Passaram-se três anos sem acidentes, e Jim ainda não tinha um problema com carros nem nada, até gostava, mas apenas os de corrida, que não fossem azuis, nem vermelhos. Estava indo para a praia com seus pais - Mariah e Henry - no sedã prateado da família, quando o Henry, que estava bebendo cerveja desde de manhã, conseguiu atropelar uma velha que estava atravessando a estrada. Dessa vez Jim viu tudo, preferia não o ter feito, mas não tinha volta. O carro a tinha acertado no meio, e ela voou, quando Jim chegou perto, tudo que conseguiu ver foi sangue, muito sangue. Não sabia de onde vinha tanto sangue, a velha nem era grande, era só uma velha magrela e pequena, com um cabelo branco como a neve, e agora tingido de vermelho, que usava um poncho de lã azul e branco - era o tipo de velha que teria dado a Jim biscoitos e um copo de leite. Mas ainda assim, ela estava imóvel, e o sangue não parava de sair. Ela estava jogada numa posição estranha. O braço estava num ângulo que parecia doloroso. Jim queria continuar olhando, triste pela pobre senhora, mas ainda assim fascinado. Mariah levou Jim pro carro, enquanto Henry saía em disparada com o sedã que estava agora amassado. quando chegaram à praia não falaram nenhuma palavra sequer durante o dia todo. E quando chegou a noite, Mariah foi à cama de Jim conversar com ele. Disse-lhe que se alguém perguntasse, ele nunca tinha estado lá. E  que nunca tinha visto a pobre senhora. E que aquele amassado nunca tinha estado lá, também. Jim concordou com a cabeça, mas naquela noite não conseguiu dormir. Ficou pensando na cor rubra que tinha se apoderado dos cabelos cor-de-neve da pobre senhora que ele jamais soube o nome. E no poncho bonito dela, ele queria ter elogiado aquele poncho.
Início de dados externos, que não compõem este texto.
(** A request in flight makes progress. *)
Lemma progress_spec k io fr e w w' :
  wq_lists k io fr [] -> e ∈ io -> work k e = Ok w -> same_request w w' ->
  exists k', with_work k e (fun _ => w') = Ok k' /\ wq_lists k' io fr [] /\ here k' io fr e /\
    pend k e ++ worker_pending k' ≡ₚ pending w' ++ worker_pending k /\
    (forall y, y <> e -> work k' y = work k y) /\ work k' e = Ok w'.
Proof.
  intros W He Hw Hs. destruct (with_work_ex k e (fun _ => w') w Hw) as (q & -> & L & Eq).
  exists (set_queue k q). split; [done|].
  assert (Hy : forall y, y <> e -> work (set_queue k q) y = work k y).
  { intros y Hy. unfold work at 1. simpl. by rewrite Eq, (proj2 (Z.eqb_neq y e)). }
  assert (W' : wq_lists (set_queue k q) io fr []).
  { apply lists_update; [done|done|]. intros x v _ Hv. rewrite Eq. destruct (Z.eqb_spec x e) as [->|]; [|by exists v].
    assert (v = w) as -> by congruence. exists w'. split; [done|]. apply same_request_tag in Hs. tauto. }
  split; [done|]. split; [by left|].
  split; [|split; [done|unfold work; simpl; by rewrite Eq, Z.eqb_refl]].
  rewrite (worker_pending_lists _ _ _ _ W), (worker_pending_lists _ _ _ _ W').
  pose proof (wl_nodup _ _ _ _ W) as Hnd. apply NoDup_app in Hnd as (Hnd & _ & _).
  apply list_elem_of_split in He as (a & b & ->).
  assert (Hn : e ∉ a ++ b).
  { apply NoDup_app in Hnd as (_ & Hd & Hb). apply NoDup_cons in Hb as [Hb _]. intros [Hi|Hi]%elem_of_app; [|done].
    apply (Hd e Hi). set_solver. }
  rewrite (flat_map_insert (pend k) (pend k) a b e Hn) by done.
  rewrite (flat_map_insert (pend k) (pend (set_queue k q)) a b e Hn) by (intros y ?; unfold pend; by rewrite Hy).
  unfold pend at 2. unfold work at 1. simpl. rewrite Eq, Z.eqb_refl. apply Permutation_app_swap_app.
Qed.

Lemma io_inv_move d pcs i p k k' d' :
  io_inv (d, pcs) -> get_worker d i = Ok k -> d_io_workers d' = <[Z.to_nat i := k']> (d_io_workers d) ->
  d_nr_io_workers d' = d_nr_io_workers d -> worker_inv p k' -> io_inv (d', set_pc pcs i p).
Proof.
  intros [I1 I2 I3] Hk Hw Hn Hi. simpl in *. split; simpl; [by rewrite Hn|by rewrite Hw, length_insert, Hn|].
  intros j kj Hj. unfold get_worker in Hj. rewrite Hw, nthZ_insert in Hj by (by eapply nthZ_range).
  unfold set_pc. destruct (Z.eqb_spec j i) as [->|]; [by injection Hj as <-|by apply I3].
Qed.

Lemma progress_copied k k' e w' :
  copied_first k -> (forall y, y <> e -> work k' y = work k y) -> work k' e = Ok w' ->
  (w_is_completed w' = true -> w_is_copied w' = true) -> copied_first k'.
Proof.
  intros Hc Hy He Hw x v Hx Hd. destruct (decide (x = e)) as [->|Hne].
  - rewrite He in Hx. injection Hx as <-. by apply Hw.
  - rewrite Hy in Hx by done. by apply (Hc x v).
Qed.

(** The request that a visit completes. *)
Definition visit_tags d (k : nvmev_io_worker) (e delta : Z) : list io_tag :=
  match work k e with
  | Ok w => if w_nsecs_target w <=? visit_time d delta then pending w else []
  | _ => []
  end.

Lemma visit_inv d pcs wi e k delta d' :
  io_inv (d, pcs) -> pcs wi = PcAt e -> e <> NIL -> get_worker d wi = Ok k ->
  worker_visit d wi e delta = Ok d' ->
  io_inv (d', set_pc pcs wi (PcNext e)) /\ d_nr_io_workers d' = d_nr_io_workers d /\
  dev_pending d ≡ₚ visit_tags d k e delta ++ dev_pending d' /\
  Forall2 completes (visit_tags d k e delta) (posted (news d (visit_time d delta) d')) /\
  submitted (news d (visit_time d delta) d') = [].
Proof.
  intros I Hpc Hne Hk E. pose proof I as [_ _ I3]. destruct (I3 wi k Hk) as (Hcf & io & fr & W & Hh). simpl in Hh.
  rewrite Hpc in Hh. simpl in Hh. destruct Hh as [?|Hh]; [done|].
  unfold worker_visit in E. rewrite Hk in E. cbn [obind] in E.
  destruct (work k e) as [w| | |] eqn:Hw; try done. cbn [obind local_clock] in E.
  set (now := u64 (cpu_clock (d_clk d) + delta)) in *. set (d1 := set_dclk d (S (d_clk d))) in *.
  pose proof (lists_latest k io fr [] now W) as Wl.
  assert (Hlat : worker_pending (set_latest k now) = worker_pending k)
    by (by rewrite (worker_pending_lists _ _ _ _ W), (worker_pending_lists _ _ _ _ Wl)).
  unfold visit_tags, visit_time. fold now. rewrite Hw. unfold pending.
  destruct (w_is_completed w) eqn:Ec.
  { rewrite (put_worker_Ok d1 wi _ k Hk) in E. injection E as <-. rewrite orb_true_r. split; [|split; [done|split]].
    - eapply (io_inv_move d pcs wi _ k (set_latest k now)); [done|done|done|done|]. split; [done|]. exists io, fr. split; [done|].
      destruct Hh as [?|(f1 & f2 & ? & Hf)]; [by left|right]. by exists f1, f2.
    - destruct (w_nsecs_target w <=? now);
        (eapply (dev_pending_update d wi k (set_latest k now) _ [] []); [done|done|by rewrite Hlat]).
    - rewrite news_same by done. by destruct (w_nsecs_target w <=? now). }
  assert (Hio : e ∈ io).
  { destruct Hh as [?|(f1 & f2 & _ & Hf)]; [done|]. apply Forall_cons in Hf as [(v & Hv & Hc) _].
    exfalso. unfold work in *. congruence. }
  destruct (copy_data d1 w) as [[d2 w2]| | |] eqn:E2; try done. cbn [obind] in E.
  destruct (copy_data_spec _ _ _ _ E2) as (D2 & N2 & _ & S2 & C2 & C2').
  pose proof (same_request_tag _ _ S2) as (Tg & _ & _ & Ti & Tt). rewrite Tt in E.
  apply copy_data_cqes in E2 as Q2.
  assert (Hpk : pend k e = if w_is_internal w then [] else [tag_of w]).
  { unfold pend. unfold work in *. rewrite Hw. unfold pending. rewrite Ec. by destruct (w_is_internal w). }
  destruct (Z.leb_spec (w_nsecs_target w) now) as [Hdue|Hdue].
  - destruct (complete d2 w2) as [d3| | |] eqn:E3; try done. cbn [obind] in E.
    destruct (complete_spec _ _ _ E3) as (D3 & N3).
    assert (S3 : same_request w (set_completed w2)).
    { destruct S2 as (? & ? & ? & ? & ->). by eexists _, _, _, _. }
    destruct (progress_spec (set_latest k now) io fr e w _ Wl Hio Hw S3) as (k' & E4 & W' & Hh' & Hp & Hy & Hke).
    rewrite E4 in E. cbn [obind] in E.
    assert (Hk3 : get_worker d3 wi = Ok k) by (unfold get_worker; by rewrite D3, D2).
    rewrite (put_worker_Ok d3 wi k' k Hk3) in E. injection E as <-.
    split; [|split; [by simpl; rewrite N3, N2|split]].
    + eapply (io_inv_move d pcs wi _ k k'); [done|done|simpl; by rewrite D3, D2|simpl; by rewrite N3, N2|].
      split; [|by exists io, fr]. eapply progress_copied; [exact Hcf|exact Hy|exact Hke|]. intros _. exact C2'.
    + assert (Ho : (if w_is_internal w || false then [] else [tag_of w]) = pend k e)
        by (rewrite Hpk; by destruct (w_is_internal w)).
      rewrite Ho. eapply (dev_pending_update d wi k k' _ [] (pend k e) Hk); [simpl; by rewrite D3, D2|]. simpl.
      change (pend (set_latest k now) e) with (pend k e) in Hp. rewrite Hp, Hlat. unfold pending. simpl.
      by rewrite orb_true_r.
    + pose proof (complete_news d2 w2 d3 now E3) as Hn. rewrite Ti, Tg in Hn. unfold news in *. simpl.
      rewrite Q2 in Hn. simpl in Hn. destruct (w_is_internal w); simpl; [by rewrite Hn|]. destruct Hn as (c & -> & Hc).
      split; [|done]. constructor; [|constructor]. split; [by rewrite <- Tg|done].
  - destruct (progress_spec (set_latest k now) io fr e w _ Wl Hio Hw S2) as (k' & E4 & W' & Hh' & Hp & Hy & Hke).
    rewrite E4 in E. cbn [obind] in E.
    assert (Hk3 : get_worker d2 wi = Ok k) by (unfold get_worker; by rewrite D2).
    rewrite (put_worker_Ok d2 wi k' k Hk3) in E. injection E as <-.
    split; [|split; [by simpl; rewrite N2|split; [|rewrite news_same by done; by split]]].
    + eapply (io_inv_move d pcs wi _ k k'); [done|done|simpl; by rewrite D2|simpl; by rewrite N2|].
      split; [|by exists io, fr]. eapply progress_copied; [exact Hcf|exact Hy|exact Hke|]. intros _. exact C2'.
    + eapply (dev_pending_update d wi k k' _ [] [] Hk); [simpl; by rewrite D2|]. simpl.
      change (pend (set_latest k now) e) with (pend k e) in Hp.
      assert (Hpe : pending w2 = pend k e) by (rewrite Hpk; unfold pending; rewrite C2, Ec, Ti, Tg; by destruct (w_is_internal w)).
      rewrite Hpe, Hlat in Hp. by apply Permutation_app_inv_l in Hp.
Qed.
A frequência dos acidentes estava aumentando. Com onze anos, ele viu do banco da frente a mãe atropelar um homem. Estavam no mesmo sedã prateado. Era de dia, e eles estavam  na frente de um mercado movimentado. Mas podemos excluir a culpa de Mariah - dessa vez - aquele homem estava ensandecido correndo no meio da rua, e literalmente se atirou na frente do sedã em que estava Jim. De qualquer forma, dessa vez Jim viu de camarote o quanto o corpo humano era frágil perante um carro. E viu mais uma vez sua mãe chorar. Desceu do carro com pressa, com vontade de ver como estava aquele cara metido a fortão, que acha que pode parar um carro com os braços. Estava consciente, mas tinha uma fratura exposta na perna esquerda, no meio da canela, e estava com um corte na barriga, provocado pelo plástico dos faróis que se estilhaçaram com o impacto. Ele sobreviveu, é claro...mas sem aquela perna. E mais uma vez Jim não conseguiu dormir. Porém não se sentia culpado, não tinha nada que um garoto de onze anos pudesse fazer, só deitou, e ficou tentando imaginar o motivo que leva alguém a se atirar na frente de um carro.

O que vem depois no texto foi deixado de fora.